Четверг распадается на дожди, грозы и частички октября.

Влада снова курит в мужском туалете и наблюдает за тем, насколько глупо себя ведёт Петька рядом с «Мироновной».

— Неприятно, правда? — Мирон Дмитриевич подсаживается на подоконник к ученице и кивком головы указывает на резвящихся одноклассников.

— Вы же можете положить конец этому, правда? Дочь же ваша! — она намеренно затирает в голосе жалость и мольбу, хотя её нутро кувыркается.

— А мне нравится этот мальчик, знаешь ли. Учится в разы лучше тебя и татуировок у него меньше, — учитель косится на чёрный плащ Бэтмена, выглядывающего из-под юбки Влады.

— Я посмотрю, как Вы заговорите, когда ваша дочечка придёт домой с татуировкой на полспины, — упирается теми самыми татуированными оленьими рогами девушка.

— Она вольна делать со своей жизнью то, что вздумается.

— Блефуете. Некрасиво. Вот я курящая, цитирую, блядь, и ваша будет такой же, если упрочит отношения с Петькой. Я его знаю, — как на духу.

Мирон Дмитриевич, наверное, мысленно вырывает ей челюсть, а на деле он просто затыкает её поцелуем. Его язык режет полость её рта бритвой, и слюна превращается в мышьяк и бромгексин одновременно. И пьяно, и страшно, и о Никонове не думается. Наконец-то.

— У меня нет уроков, — говорит Мирон, отрываясь от её красного рта.

— У меня тоже.

— Ко мне, безумная?

— К тебе.

========== Часть II. ==========

Постельная, развратная, умелая.

Раздетая, ученица, семнадцатилетняя, с тройкой по химии.

Её худые колени сжимают его бёдра, и внутри неё тесно и горячо; а он, когда она ввела его член себе в горло до упора, как гастроскоп, думал, что у неё вагина шире, чем у самой блудной «трассовой» шлюхи. Он бы хотел назвать её проституткой, если бы она позволила. Она бы и позволила, если бы он попросил. Но в его глотке вены взбухают от напряжения и возбуждения, и словам не пролезть сквозь венозные корни.

Просоленная потом кожа, полуживые подстраивающиеся под движения татуировки на шее, холодные октябрьские пальцы.

Тонкая, выпирающий хребет позвоночника, высокая грудь с вздёрнутыми к верху сосками.

Она упирается маленькими стопами в белые смятые простыни, и её маленькая аккуратная грудь оказывается на уровне его губ.
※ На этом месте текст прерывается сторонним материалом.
Lemma frame_len_nonneg h : length h = 4 → (0 ≤ frame_len h)%Z.
Proof. intros H%load32_range%in_u_bswap32. apply H. Qed.

Lemma after_header_good h :
  length h = 4 → refused malloc h = false →
  after_header h = DPayload (Z.to_nat (frame_len h)) [] ∧ (0 < frame_len h)%Z.
Proof.
  intros Hl E. unfold after_header. rewrite E. split; [done|].
  apply orb_false_iff in E as [[E _]%orb_false_iff _]. apply Z.eqb_neq in E.
  pose proof (frame_len_nonneg h Hl). lia.
Qed.


Lemma read_header_spec st s :
  conn_at (cn s) st → st ≠ DBad → Forall nonempty (chunks s) →
  wp (read_header malloc) s (λ r s', frame_of s s' ∧ queued s' = queued s ∧ ∃ st',
    conn_at (cn s') st' ∧
    decode st (concat (chunks s)) = decode st' (concat (chunks s')) ∧
    match r with
    | Return z => decode st' (concat (chunks s')) = (st', []) ∧ z = ret_code st' (idle s)
    | Continue => st' ≠ DBad ∧ length (concat (chunks s')) < length (concat (chunks s))
    | Proceed => (∃ n p, st' = DPayload n p) ∧
        length (concat (chunks s')) ≤ length (concat (chunks s))
    end).
Proof.
  intros Hc Hst Hne. unfold read_header. wp_step. wp_step. 
  destruct st as [h|n p|]; [|..|done]; destruct Hc as [Hh4 Hc].
  2:{ destruct Hc as (Hhr & Hc). rewrite Hhr. repeat wp_step; [done|].
      split; [done|]. split; [done|]. exists (DPayload n p).
      split; [exact (conj Hh4 (conj Hhr Hc))|]. split; [done|]. split; [by eauto|done]. }
  destruct Hc as (Hhr & Hlt & Htk). rewrite Hhr.
  destruct (Nat.ltb_spec (length h) 4); [|lia]. wp_step. apply sock_read_spec; [lia|done|..].
  - intros E. destruct (idle s) as [e|] eqn:Ei; apply wp_ret; unfold frame_of; rewrite E;
      (split_and!; [try done..|]); exists (DHeader h); repeat split; try done; naive_solver.
  - intros d ds Hd Hdn Ec Hds. destruct d as [|b d]; [done|].
    destruct (memwrite_at (header (cn s)) h (b :: d)) as (buf' & Hmw & Hbl & Htk'); [lia|done|].
    rewrite Hmw. do 4 wp_step. rewrite Ec. clear Hmw Ec.
    destruct (Nat.ltb_spec (length h + length (b :: d)) 4) as [Hs|Hs]; cbn [header_read set_header].
    + (* more header bytes to come *)
      destruct (Nat.ltb_spec (length h + length (b :: d)) 4); [|lia]. wp_step.
      split; [done|]. split; [done|]. exists (DHeader (h ++ b :: d)). simpl chunks. split; [|split; [|split]].
      * split; [simpl; lia|]. simpl. rewrite length_app in *. simpl in *. split_and!; [done|lia|done].
      * by rewrite decode_app, decode_header_short, emit_nil by done.
      * done.
      * rewrite length_app. simpl. lia.
    + destruct (Nat.ltb_spec (length h + length (b :: d)) 4); [lia|].
      assert (length (h ++ b :: d) = 4) as Hl4 by (rewrite length_app; lia).
      rewrite Hl4, take_ge in Htk' by lia. subst buf'.
      assert (decode (DHeader h) ((b :: d) ++ concat ds) =
              decode (after_header (h ++ b :: d)) (concat ds)) as Hdec.
      { rewrite decode_app, decode_header_full by (try done; lia). by rewrite emit_nil. }
      rewrite Hdec. cbn [header set_header]. fold (frame_len (h ++ b :: d)). wp_step.
      * wp_step. split; [done|]. split; [done|]. exists DBad. unfold after_header, refused. rewrite Hb.
        rewrite !decode_bad. split; [split; simpl in *; lia|]. done.
      * wp_step; wp_step; wp_step; wp_step.
        2:{ split; [done|]. split; [done|]. exists DBad. unfold after_header, refused. rewrite Hb, Hb0.
            rewrite !decode_bad. split; [split; simpl in *; lia|]. done. }
        destruct (after_header_good (h ++ b :: d)) as [-> Hpos];
          [done|unfold refused; by rewrite Hb, Hb0|].
        split; [done|]. split; [done|]. eexists. split; [|split; [done|]].
        -- split; [simpl; lia|]. simpl in *. split_and!; [lia|lia|lia|done|].
           eexists. split; [done|]. by rewrite length_replicate.
        -- simpl chunks. split; [by eauto|]. rewrite length_app. lia.
Qed.

(** Runs of the reader from any point of a connection's stream. *)
Lemma read_from_conn_spec fuel st s :
  conn_at (cn s) st → st ≠ DBad → Forall nonempty (chunks s) →
  length (concat (chunks s)) + 1 < fuel →
  wp (read_from_conn malloc fuel) s (λ z s',
    let r := decode st (concat (chunks s)) in
    z = ret_code r.1 (idle s) ∧ conn_at (cn s') r.1 ∧ fd (cn s') = fd (cn s) ∧
    queued s' = queued s ++ ((λ p, (p, fd (cn s))) <$> r.2)).
Proof.
  revert st s. induction fuel as [|fuel IH]; intros st s Hc Hst Hne Hf; [lia|].
  cbn [read_from_conn]. apply wp_bind. eapply wp_mono; [by apply read_header_spec|].
  intros r s1 ((Hi1 & Hfd1 & Hne1) & Hq1 & st1 & Hc1 & -> & Hr).
  destruct r as [z| |].
  - destruct Hr as [Hd ->]. apply wp_ret. rewrite Hd. simpl. by rewrite Hq1, app_nil_r.
  - destruct Hr as [Hst1 Hl]. rewrite <- Hi1, <- Hfd1, <- Hq1. apply IH; [done..|lia].
  - destruct Hr as [(n & p & ->) Hl]. apply conn_pay_at in Hc1 as [Hp1 Hpn].
    apply wp_bind. eapply wp_mono; [apply (read_payload_spec fuel n p); [done..|lia]|].
    intros o s2 ((Hi2 & Hfd2 & Hne2) & Hq2 & p' & Hp' & Hl2 & Hdec & Ho).
    replace (decode (DPayload n p) (concat (chunks s1))) with (decode_pay n p (concat (chunks s1)))
      by (unfold decode_pay; by destruct (Nat.ltb_spec (length p) n); [|lia]).
    rewrite Hdec. unfold decode_pay. destruct o as [z|].
    + destruct Ho as (E & Hlt & ->). apply wp_ret. rewrite E.
      destruct (Nat.ltb_spec (length p') n); [|lia]. simpl.
      split; [by rewrite Hi1|]. split; [by apply pay_at_conn|]. split; [congruence|].
      by rewrite app_nil_r, Hq2, Hq1.
    + destruct (Nat.ltb_spec (length p') n); [lia|].
      destruct Hp' as (Hh & Hhr & Hplen & _ & Hpr & buf & Hbuf & Hbl & Htk).
      do 4 wp_step. unfold handle_frame. do 3 wp_step.
      cbn [set_conn cn set_header_read set_header payload payload_len].
      rewrite Hbuf, Hplen, Nat2Z.id. do 3 wp_step.
      destruct (Nat.leb_spec n (length buf)); [|lia]. do 4 wp_step.
      rewrite <- Ho, Htk. eapply wp_mono; [apply (IH (DHeader []))|]; simpl.
      * split; [done|]. simpl. split_and!; [done|lia|done].
      * done.
      * done.
      * lia.
      * intros z s' (Hz & Hc' & Hfd' & Hq'). rewrite Hz, Hi2, Hi1, Hfd', Hq', Hq2, Hq1, Hfd2, Hfd1.
        split_and!; [done..|]. by rewrite <- app_assoc.
Qed.
End lemmas.

(** ** Lemmas on whole frames *)

Section frames.
Context (malloc : Z → bool) (malloc_ok : ∀ n, malloc n = true).

(** A payload the protocol can carry. *)
Definition sendable (p : bytes) : Prop := (0 < Z.of_nat (length p) ≤ VTS_MAX_FRAME)%Z.

Lemma decode_frame p l :
  sendable p → decode malloc (DHeader []) (encode_frame p ++ l) =
  emit [p] (decode malloc (DHeader []) l).
Proof.
  unfold sendable. change VTS_MAX_FRAME with (2 ^ 20)%Z. intros Hp. unfold encode_frame.
  assert (frame_len (store32 (be32 (Z.of_nat (length p)))) = Z.of_nat (length p)) as E
    by (apply frame_header; unfold in_u; lia).
  rewrite <- app_assoc, decode_app, decode_header_full by done. cbn [fst snd app].
  rewrite emit_nil. unfold after_header, refused. rewrite E, malloc_ok.
  change VTS_MAX_FRAME with (2 ^ 20)%Z.
  destruct (Z.eqb_spec (Z.of_nat (length p)) 0); [lia|].
  destruct (Z.ltb_spec (2 ^ 20) (Z.of_nat (length p))); [lia|]. simpl orb. cbv iota.
  rewrite Nat2Z.id. pose proof (decode_pay_app malloc (length p) [] p l) as Hd.
  unfold decode_pay in Hd. simpl in Hd.
  destruct (Nat.ltb_spec 0 (length p)); [|lia]. destruct (Nat.ltb_spec (length p) (length p)); [lia|].
  apply Hd; lia.
Qed.

Lemma decode_frames ps l :
  Forall sendable ps → decode malloc (DHeader []) (concat (encode_frame <$> ps) ++ l) =
  emit ps (decode malloc (DHeader []) l).
Proof.
  induction 1 as [|p ps Hp _ IH]; [by rewrite emit_nil|].
  cbn [fmap list_fmap concat]. by rewrite <- app_assoc, decode_frame, IH, emit_emit.
Qed.
End frames.

(** The bound that every state and frame of the decoder keeps. *)
Definition small_state (st : dstate) : Prop :=
  match st with
  | DPayload n p => (Z.of_nat n ≤ VTS_MAX_FRAME)%Z ∧ length p < n
  | DHeader h => length h < 4
  | DBad => True
  end.

Lemma dstep_small malloc st b :
  small_state st → small_state (dstep malloc st b).1 ∧ Forall sendable (dstep malloc st b).2.
Proof.
  destruct st as [h|n p|]; cbn [small_state dstep]; [intros Hh|intros [Hn Hp]|by repeat split].
  - rewrite length_app. simpl. destruct (Nat.ltb_spec (length h + 1) 4) as [Hl|Hl]; simpl.
    { rewrite length_app. simpl. by split; [lia|]. }
    destruct (refused malloc (h ++ [b])) eqn:E; simpl; [done|]. split; [|done].
    assert (length (h ++ [b]) = 4) as H4 by (rewrite length_app; simpl; lia).
    pose proof (after_header_good malloc _ H4 E) as [_ Hpos].
    unfold refused in E. apply orb_false_iff in E as [[_ E]%orb_false_iff _]. b2p. lia.
  - rewrite length_app. simpl. destruct (Nat.ltb_spec (length p + 1) n); simpl;
      rewrite ?length_app; simpl; [by split; [lia|]|]. split; [lia|].
    apply Forall_singleton. unfold sendable. rewrite length_app. simpl. lia.
Qed.

Lemma decode_small malloc st l :
  small_state st → small_state (decode malloc st l).1 ∧ Forall sendable (decode malloc st l).2.
Proof.
  revert st. induction l as [|b l IH]; intros st Hst; [by split|]. rewrite decode_cons.
  apply (dstep_small malloc st b) in Hst as [Hst Hf]. apply IH in Hst as [Hst Hfs].
  split; [done|]. by apply Forall_app.
Qed.

(** ** Properties *)

(** C8: framing. However the kernel cuts the stream into reads, [read_from_conn] ends without
    touching memory outside its buffers, and does to the stream what the byte-at-a-time
    decoder does: the same frames are queued, in order and under the connection's own
    descriptor; what is left of an incomplete header or payload stays in the connection;
    the result says end of stream, no data for now, or a connection to drop. *)
Theorem read_from_conn_decodes (malloc : Z → bool) (st : dstate) (s : net) (fuel : nat) :
  conn_at (cn s) st → st ≠ DBad → Forall nonempty (chunks s) →
  length (concat (chunks s)) + 1 < fuel →
  ∃ z s', read_from_conn malloc fuel s = Done (z, s') ∧
    let r := decode malloc st (concat (chunks s)) in
    z = ret_code r.1 (idle s) ∧ conn_at (cn s') r.1 ∧ fd (cn s') = fd (cn s) ∧
    queued s' = queued s ++ ((λ p, (p, fd (cn s))) <$> r.2) ∧
    (small_state st → Forall sendable r.2).
Proof.
  intros Hc Hst Hne Hf. pose proof (read_from_conn_spec malloc fuel st s Hc Hst Hne Hf) as H.
  apply wp_done in H as (z & s' & E & Hz & H1 & H2 & H3). exists z, s'.
  split; [exact E|]. cbv zeta. repeat (split; [assumption|]). intros Hs. by apply decode_small.
Qed.

Lemma read_from_conn_decodes_witness :
  ∃ z s', read_from_conn (λ _, true) 30 (mk_net (conn_new 7)
            [take 2 (encode_frame (lit "ab")); drop 2 (encode_frame (lit "ab")) ++ lit "xy"]
            (Some EAGAIN) []) = Done (z, s')
    ∧ z = 1%Z ∧ queued s' = [(lit "ab", 7%Z)] ∧ header_read (cn s') = 2.
Proof.
  destruct (read_from_conn_decodes (λ _, true) (DHeader []) (mk_net (conn_new 7)
    [take 2 (encode_frame (lit "ab")); drop 2 (encode_frame (lit "ab")) ++ lit "xy"]
    (Some EAGAIN) []) 30) as (z & s' & E & Hz & Hc & _ & Hq & _).
  - repeat split. simpl. lia.
  - done.
  - repeat constructor; done.
  - simpl. lia.
  - exists z, s'. split; [exact E|]. split; [exact Hz|]. split; [exact Hq|]. exact (proj1 (proj2 Hc)).
Defined.

(** C31: end to end framing. A client that writes the frames of the messages [ps], every one
    within the protocol's bounds, has exactly these messages queued in order, and nothing
    else, whatever sizes the reads return; if the stream goes on with an unfinished frame
    the connection stays open, and a length of 0 or above [VTS_MAX_FRAME] closes it after
    the messages before it have been queued. *)
Theorem frames_arrive (malloc : Z → bool) (fdn : Z) (ps : list bytes) (h : bytes)
    (rest : bytes) (s : net) (fuel : nat) :
  (∀ n, malloc n = true) → Forall sendable ps → length h = 4 →
  cn s = conn_new fdn → idle s = Some EAGAIN → queued s = [] → Forall nonempty (chunks s) →
  length (concat (chunks s)) + 1 < fuel →
  (concat (chunks s) = concat (encode_frame <$> ps) →
     ∃ s', read_from_conn malloc fuel s = Done (1%Z, s') ∧ queued s' = (λ p, (p, fdn)) <$> ps) ∧
  (concat (chunks s) = concat (encode_frame <$> ps) ++ h ++ rest →
     ¬ (0 < frame_len h ≤ VTS_MAX_FRAME)%Z →
     ∃ s', read_from_conn malloc fuel s = Done ((-1)%Z, s') ∧ queued s' = (λ p, (p, fdn)) <$> ps).
Proof.
  intros Hm Hps Hh Hcn Hi Hq Hne Hf.
  assert (conn_at (cn s) (DHeader [])) as Hc by (rewrite Hcn; repeat split; simpl; lia).
  pose proof (read_from_conn_spec malloc fuel (DHeader []) s Hc ltac:(done) Hne Hf) as H.
  apply wp_done in H as (z & s' & E & Hz & _ & _ & Hq'). rewrite Hi in Hz. rewrite Hq, Hcn in Hq'.
  split.
  - intros Es. exists s'. rewrite <- (app_nil_r (concat (encode_frame <$> ps))) in Es.
    rewrite Es, decode_frames in Hz, Hq' by done. cbn [emit decode fst snd] in Hz, Hq'.
    rewrite app_nil_r in Hq'. rewrite E, Hz. by split.
  - intros Es Hbad. exists s'.
    assert (after_header malloc h = DBad) as Hab.
    { unfold after_header, refused. pose proof (frame_len_nonneg h Hh).
      destruct (Z.eqb_spec (frame_len h) 0); [done|]. destruct (Z.ltb_spec VTS_MAX_FRAME (frame_len h)); [done|lia]. }
    rewrite Es, decode_frames, decode_app, decode_header_full in Hz, Hq'; try done.
    2,3: by destruct h.
    cbn [emit fst snd app] in Hz, Hq'. rewrite Hab, decode_bad in Hz, Hq'. simpl in Hz, Hq'.
    rewrite app_nil_r in Hq'. rewrite E, Hz. by split.
Qed.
Он терзает языком её соски, а она сжимает до исступления влагалищные стенки. Тише, моя безумная, тише. Он болезненно, до безобразно-алого цвета, выкручивает пальцами её соски, когда она слишком сильно сдавливает член.

Невесомая, порочная, непростая.

Крикливая, пустяки, еле заметные косточки на каркасных плечах обрисовываются его пальцами.

Плоский живот напрягается и проваливается, и рёбра неестественно красиво выпирают; ему нравится, он проводит ладонями по торчащим арматурами рёбрам. Он готов кончить. Сейчас. В неё. Чтобы потом через девять месяцев у него появилась ещё одна голубоглазая дочь. Она чувствует, как он яростно вдалбливается в неё, не отнимая рук от её талии; она успевает соскочить с «родеорного» быка очень вовремя.